» **INSTRUCTIONS TO FOLLOW**:
Please copy every line below that contains the string "gmap".

» **DATA SHOWN**:
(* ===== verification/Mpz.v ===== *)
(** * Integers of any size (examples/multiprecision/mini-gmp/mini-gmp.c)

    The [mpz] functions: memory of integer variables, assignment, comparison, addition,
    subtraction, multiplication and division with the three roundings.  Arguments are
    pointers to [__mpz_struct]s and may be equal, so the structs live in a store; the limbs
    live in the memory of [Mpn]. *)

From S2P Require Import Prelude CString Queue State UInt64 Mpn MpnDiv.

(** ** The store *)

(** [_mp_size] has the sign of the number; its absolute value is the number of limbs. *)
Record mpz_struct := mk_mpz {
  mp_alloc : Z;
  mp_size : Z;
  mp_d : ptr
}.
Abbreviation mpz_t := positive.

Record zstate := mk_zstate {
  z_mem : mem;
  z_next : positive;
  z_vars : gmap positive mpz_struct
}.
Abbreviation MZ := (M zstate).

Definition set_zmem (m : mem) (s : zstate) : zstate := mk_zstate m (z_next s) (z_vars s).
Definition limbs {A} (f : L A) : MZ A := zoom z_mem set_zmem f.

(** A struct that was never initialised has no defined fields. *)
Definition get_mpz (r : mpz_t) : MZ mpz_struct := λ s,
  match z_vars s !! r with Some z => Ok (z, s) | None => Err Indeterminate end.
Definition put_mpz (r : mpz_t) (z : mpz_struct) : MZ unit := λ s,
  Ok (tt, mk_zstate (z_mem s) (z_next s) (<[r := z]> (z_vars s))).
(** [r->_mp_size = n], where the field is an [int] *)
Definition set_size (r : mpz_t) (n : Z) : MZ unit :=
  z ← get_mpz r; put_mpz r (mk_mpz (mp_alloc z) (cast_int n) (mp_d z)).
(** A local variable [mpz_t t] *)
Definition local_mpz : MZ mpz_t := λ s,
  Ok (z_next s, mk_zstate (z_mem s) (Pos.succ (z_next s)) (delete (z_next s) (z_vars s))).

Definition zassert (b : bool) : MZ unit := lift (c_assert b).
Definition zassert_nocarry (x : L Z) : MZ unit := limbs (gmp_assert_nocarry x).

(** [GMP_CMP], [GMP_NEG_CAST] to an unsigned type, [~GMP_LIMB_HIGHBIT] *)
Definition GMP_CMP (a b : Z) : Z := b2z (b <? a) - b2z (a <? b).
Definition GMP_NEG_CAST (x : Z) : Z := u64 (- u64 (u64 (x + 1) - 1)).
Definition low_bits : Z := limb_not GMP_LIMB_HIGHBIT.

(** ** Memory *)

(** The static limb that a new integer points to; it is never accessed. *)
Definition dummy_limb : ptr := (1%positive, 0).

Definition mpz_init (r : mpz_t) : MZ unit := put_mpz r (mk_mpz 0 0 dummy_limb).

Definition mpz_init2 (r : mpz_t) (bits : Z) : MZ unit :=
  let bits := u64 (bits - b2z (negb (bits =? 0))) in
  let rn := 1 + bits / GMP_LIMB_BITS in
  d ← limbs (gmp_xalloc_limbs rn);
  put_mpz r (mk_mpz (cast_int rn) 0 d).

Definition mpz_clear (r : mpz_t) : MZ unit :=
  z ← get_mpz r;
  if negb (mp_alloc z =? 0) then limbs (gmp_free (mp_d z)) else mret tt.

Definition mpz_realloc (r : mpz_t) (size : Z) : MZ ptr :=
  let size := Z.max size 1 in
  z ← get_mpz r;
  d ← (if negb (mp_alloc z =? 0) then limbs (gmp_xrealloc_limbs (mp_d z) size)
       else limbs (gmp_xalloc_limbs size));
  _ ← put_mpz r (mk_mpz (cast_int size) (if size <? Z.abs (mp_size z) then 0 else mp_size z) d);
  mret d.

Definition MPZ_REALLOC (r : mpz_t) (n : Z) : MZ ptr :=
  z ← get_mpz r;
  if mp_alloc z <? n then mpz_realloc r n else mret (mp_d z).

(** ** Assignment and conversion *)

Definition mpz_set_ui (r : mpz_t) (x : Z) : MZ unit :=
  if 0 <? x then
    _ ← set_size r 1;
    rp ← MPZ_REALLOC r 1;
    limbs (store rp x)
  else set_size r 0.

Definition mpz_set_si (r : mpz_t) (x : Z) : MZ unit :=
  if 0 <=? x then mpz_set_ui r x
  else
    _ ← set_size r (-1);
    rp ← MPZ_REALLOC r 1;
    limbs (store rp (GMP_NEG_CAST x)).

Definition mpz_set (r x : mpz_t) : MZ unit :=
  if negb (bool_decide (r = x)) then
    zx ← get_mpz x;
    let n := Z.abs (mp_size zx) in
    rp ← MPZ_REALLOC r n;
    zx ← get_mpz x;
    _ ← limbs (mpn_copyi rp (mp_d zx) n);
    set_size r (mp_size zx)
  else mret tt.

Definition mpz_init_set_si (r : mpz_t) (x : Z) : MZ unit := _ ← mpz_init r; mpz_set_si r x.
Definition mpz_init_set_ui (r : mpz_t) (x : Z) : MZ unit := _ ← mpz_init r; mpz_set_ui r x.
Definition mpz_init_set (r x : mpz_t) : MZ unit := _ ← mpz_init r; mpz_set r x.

* * *

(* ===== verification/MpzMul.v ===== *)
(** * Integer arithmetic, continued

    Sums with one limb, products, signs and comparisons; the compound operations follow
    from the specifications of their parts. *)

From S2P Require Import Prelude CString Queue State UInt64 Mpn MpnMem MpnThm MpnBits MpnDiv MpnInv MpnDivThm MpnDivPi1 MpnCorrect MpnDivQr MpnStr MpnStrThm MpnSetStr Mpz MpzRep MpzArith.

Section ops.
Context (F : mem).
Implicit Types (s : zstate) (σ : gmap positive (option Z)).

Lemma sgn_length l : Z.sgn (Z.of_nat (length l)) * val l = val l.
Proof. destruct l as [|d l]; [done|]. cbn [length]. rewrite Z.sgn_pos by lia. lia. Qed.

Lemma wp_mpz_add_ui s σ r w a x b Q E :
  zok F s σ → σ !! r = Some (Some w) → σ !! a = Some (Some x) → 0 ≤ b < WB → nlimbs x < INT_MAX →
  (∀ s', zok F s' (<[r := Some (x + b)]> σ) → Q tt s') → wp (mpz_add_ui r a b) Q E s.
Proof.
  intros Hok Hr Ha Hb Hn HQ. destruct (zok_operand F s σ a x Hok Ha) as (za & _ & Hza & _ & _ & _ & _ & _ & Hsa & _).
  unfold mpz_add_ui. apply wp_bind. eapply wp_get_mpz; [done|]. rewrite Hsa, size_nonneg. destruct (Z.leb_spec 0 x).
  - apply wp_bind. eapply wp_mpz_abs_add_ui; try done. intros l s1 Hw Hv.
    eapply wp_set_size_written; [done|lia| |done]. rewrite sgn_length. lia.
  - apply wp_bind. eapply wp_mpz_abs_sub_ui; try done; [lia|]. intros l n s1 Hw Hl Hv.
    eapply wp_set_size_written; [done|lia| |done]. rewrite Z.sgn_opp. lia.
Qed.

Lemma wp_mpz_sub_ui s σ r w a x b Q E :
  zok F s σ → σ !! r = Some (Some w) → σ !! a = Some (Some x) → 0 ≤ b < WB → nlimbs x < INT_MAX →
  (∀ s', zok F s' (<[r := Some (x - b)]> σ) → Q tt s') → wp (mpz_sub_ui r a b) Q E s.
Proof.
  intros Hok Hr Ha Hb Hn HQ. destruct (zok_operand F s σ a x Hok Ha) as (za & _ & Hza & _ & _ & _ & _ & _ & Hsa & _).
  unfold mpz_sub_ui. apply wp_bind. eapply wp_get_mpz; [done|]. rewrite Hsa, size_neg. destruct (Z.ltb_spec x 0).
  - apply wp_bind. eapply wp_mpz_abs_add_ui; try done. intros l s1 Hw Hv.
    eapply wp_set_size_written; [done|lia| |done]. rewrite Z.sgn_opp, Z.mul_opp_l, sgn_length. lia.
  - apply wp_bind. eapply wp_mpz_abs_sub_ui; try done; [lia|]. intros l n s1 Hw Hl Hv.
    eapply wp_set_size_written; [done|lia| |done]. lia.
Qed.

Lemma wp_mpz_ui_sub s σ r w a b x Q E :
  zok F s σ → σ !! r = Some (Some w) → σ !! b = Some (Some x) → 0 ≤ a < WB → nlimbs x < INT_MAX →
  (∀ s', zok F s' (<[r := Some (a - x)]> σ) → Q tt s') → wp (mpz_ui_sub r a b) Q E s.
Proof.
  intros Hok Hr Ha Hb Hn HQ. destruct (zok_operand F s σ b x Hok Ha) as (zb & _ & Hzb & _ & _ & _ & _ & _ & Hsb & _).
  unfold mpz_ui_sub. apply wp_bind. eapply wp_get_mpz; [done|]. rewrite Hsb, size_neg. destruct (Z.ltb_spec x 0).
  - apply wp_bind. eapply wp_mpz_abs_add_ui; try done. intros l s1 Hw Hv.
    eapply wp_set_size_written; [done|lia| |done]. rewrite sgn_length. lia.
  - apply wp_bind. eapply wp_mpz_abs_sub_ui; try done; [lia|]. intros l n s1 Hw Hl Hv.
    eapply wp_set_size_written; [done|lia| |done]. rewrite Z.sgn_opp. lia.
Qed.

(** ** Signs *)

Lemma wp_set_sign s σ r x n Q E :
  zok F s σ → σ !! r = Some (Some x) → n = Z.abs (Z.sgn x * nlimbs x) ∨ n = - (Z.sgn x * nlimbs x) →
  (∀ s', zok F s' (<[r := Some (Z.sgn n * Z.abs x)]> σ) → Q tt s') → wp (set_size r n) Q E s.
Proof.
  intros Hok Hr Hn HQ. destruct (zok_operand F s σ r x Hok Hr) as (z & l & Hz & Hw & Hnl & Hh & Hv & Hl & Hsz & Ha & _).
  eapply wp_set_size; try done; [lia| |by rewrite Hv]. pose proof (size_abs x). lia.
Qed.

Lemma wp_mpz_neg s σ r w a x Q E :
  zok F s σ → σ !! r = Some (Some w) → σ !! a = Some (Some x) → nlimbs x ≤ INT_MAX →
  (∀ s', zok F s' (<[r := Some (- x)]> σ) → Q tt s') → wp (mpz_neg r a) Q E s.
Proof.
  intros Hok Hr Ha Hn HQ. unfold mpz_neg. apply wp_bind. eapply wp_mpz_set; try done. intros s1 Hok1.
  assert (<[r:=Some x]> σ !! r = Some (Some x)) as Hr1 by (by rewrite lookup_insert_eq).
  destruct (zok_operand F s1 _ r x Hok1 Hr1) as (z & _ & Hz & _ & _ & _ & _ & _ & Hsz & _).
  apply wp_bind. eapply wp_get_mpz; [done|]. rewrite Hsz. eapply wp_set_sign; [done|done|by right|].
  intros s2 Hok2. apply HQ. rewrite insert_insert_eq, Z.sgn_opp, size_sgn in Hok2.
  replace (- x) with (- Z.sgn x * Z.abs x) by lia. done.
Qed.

==

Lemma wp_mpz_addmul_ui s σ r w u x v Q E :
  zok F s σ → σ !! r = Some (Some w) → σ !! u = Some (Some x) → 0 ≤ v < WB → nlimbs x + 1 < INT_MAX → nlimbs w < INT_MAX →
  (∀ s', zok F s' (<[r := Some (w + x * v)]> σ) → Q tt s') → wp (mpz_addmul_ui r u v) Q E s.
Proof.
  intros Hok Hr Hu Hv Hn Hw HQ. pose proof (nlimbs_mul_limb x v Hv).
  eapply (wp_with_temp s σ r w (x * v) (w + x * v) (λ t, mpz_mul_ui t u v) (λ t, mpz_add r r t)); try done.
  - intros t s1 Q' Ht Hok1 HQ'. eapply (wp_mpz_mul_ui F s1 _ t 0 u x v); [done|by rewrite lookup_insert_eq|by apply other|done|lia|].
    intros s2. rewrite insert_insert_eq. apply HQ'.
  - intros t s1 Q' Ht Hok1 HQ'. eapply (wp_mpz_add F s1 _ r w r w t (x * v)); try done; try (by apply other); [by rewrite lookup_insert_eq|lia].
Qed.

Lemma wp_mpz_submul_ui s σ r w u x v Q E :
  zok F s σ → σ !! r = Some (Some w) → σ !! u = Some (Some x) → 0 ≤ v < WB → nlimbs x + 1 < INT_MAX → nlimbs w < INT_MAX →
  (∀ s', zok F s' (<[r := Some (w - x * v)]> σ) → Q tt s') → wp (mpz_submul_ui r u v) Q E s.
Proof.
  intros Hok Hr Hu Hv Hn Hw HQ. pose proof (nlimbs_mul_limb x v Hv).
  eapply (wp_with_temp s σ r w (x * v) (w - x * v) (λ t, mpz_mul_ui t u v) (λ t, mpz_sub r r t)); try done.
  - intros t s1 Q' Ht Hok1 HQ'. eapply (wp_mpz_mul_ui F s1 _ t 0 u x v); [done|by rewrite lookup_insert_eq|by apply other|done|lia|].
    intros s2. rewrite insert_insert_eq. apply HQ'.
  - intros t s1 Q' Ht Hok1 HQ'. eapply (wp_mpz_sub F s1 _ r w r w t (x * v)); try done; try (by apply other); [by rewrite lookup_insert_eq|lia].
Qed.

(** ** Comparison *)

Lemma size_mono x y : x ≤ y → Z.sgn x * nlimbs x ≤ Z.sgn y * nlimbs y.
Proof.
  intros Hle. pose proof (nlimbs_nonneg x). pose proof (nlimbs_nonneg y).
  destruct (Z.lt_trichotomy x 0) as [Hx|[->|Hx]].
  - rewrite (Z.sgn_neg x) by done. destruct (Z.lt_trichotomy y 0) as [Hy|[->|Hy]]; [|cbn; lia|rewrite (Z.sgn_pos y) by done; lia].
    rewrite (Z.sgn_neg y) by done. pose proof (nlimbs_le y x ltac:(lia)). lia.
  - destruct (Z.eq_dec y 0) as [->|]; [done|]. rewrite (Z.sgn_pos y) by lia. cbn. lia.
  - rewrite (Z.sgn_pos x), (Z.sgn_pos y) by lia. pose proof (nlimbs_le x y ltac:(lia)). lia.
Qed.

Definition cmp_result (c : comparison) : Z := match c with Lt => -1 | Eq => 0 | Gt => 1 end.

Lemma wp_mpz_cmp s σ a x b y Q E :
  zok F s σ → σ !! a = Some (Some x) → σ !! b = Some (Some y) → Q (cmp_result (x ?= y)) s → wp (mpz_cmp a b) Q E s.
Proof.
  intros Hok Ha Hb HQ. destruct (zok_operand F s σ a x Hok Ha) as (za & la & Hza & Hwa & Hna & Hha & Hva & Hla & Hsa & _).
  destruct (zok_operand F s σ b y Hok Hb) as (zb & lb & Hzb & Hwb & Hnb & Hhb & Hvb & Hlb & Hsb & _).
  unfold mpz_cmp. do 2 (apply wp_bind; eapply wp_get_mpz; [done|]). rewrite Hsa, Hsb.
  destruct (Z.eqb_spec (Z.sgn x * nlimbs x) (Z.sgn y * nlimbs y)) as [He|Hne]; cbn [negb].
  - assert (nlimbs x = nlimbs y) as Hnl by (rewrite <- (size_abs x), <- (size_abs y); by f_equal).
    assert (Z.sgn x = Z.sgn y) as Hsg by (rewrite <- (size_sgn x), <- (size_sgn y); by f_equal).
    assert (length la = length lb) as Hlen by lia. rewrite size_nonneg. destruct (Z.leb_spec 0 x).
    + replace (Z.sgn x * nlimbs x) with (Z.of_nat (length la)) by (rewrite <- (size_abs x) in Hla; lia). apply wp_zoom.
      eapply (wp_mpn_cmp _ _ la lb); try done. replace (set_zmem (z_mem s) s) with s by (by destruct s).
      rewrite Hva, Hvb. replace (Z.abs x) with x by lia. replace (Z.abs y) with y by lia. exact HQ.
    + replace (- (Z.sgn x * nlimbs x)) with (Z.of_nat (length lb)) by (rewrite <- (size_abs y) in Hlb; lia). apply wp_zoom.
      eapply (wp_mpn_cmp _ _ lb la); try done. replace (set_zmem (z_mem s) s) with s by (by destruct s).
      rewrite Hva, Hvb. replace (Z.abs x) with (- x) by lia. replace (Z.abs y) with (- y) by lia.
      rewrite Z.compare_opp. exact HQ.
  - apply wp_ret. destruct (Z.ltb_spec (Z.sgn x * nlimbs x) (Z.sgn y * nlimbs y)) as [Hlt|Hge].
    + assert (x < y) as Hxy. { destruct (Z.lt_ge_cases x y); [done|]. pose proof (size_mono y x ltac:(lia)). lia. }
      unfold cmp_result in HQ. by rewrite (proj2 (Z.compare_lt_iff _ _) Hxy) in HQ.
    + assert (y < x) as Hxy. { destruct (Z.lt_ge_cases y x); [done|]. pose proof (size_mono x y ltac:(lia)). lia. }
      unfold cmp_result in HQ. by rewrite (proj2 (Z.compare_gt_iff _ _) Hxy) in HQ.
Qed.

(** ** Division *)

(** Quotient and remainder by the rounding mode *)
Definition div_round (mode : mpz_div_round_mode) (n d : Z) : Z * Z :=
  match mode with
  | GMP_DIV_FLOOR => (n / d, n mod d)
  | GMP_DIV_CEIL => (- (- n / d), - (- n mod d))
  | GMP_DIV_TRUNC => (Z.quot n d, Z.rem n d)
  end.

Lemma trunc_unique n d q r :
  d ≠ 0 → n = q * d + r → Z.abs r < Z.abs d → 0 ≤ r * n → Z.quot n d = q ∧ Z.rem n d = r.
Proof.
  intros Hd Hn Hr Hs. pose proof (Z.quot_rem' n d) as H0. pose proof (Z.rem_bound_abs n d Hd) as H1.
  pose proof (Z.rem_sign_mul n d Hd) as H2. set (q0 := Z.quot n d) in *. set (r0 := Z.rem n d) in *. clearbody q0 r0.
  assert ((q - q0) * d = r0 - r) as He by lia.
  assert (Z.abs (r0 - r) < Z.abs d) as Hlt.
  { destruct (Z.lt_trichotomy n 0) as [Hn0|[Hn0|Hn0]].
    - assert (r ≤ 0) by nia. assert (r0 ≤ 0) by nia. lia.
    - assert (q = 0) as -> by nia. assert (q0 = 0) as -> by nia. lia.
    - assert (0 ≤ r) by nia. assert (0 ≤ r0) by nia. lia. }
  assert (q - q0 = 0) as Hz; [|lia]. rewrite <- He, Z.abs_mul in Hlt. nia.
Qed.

» **EXERCISE ANSWER**:
  z_vars : gmap positive mpz_struct
Implicit Types (s : zstate) (σ : gmap positive (option Z)).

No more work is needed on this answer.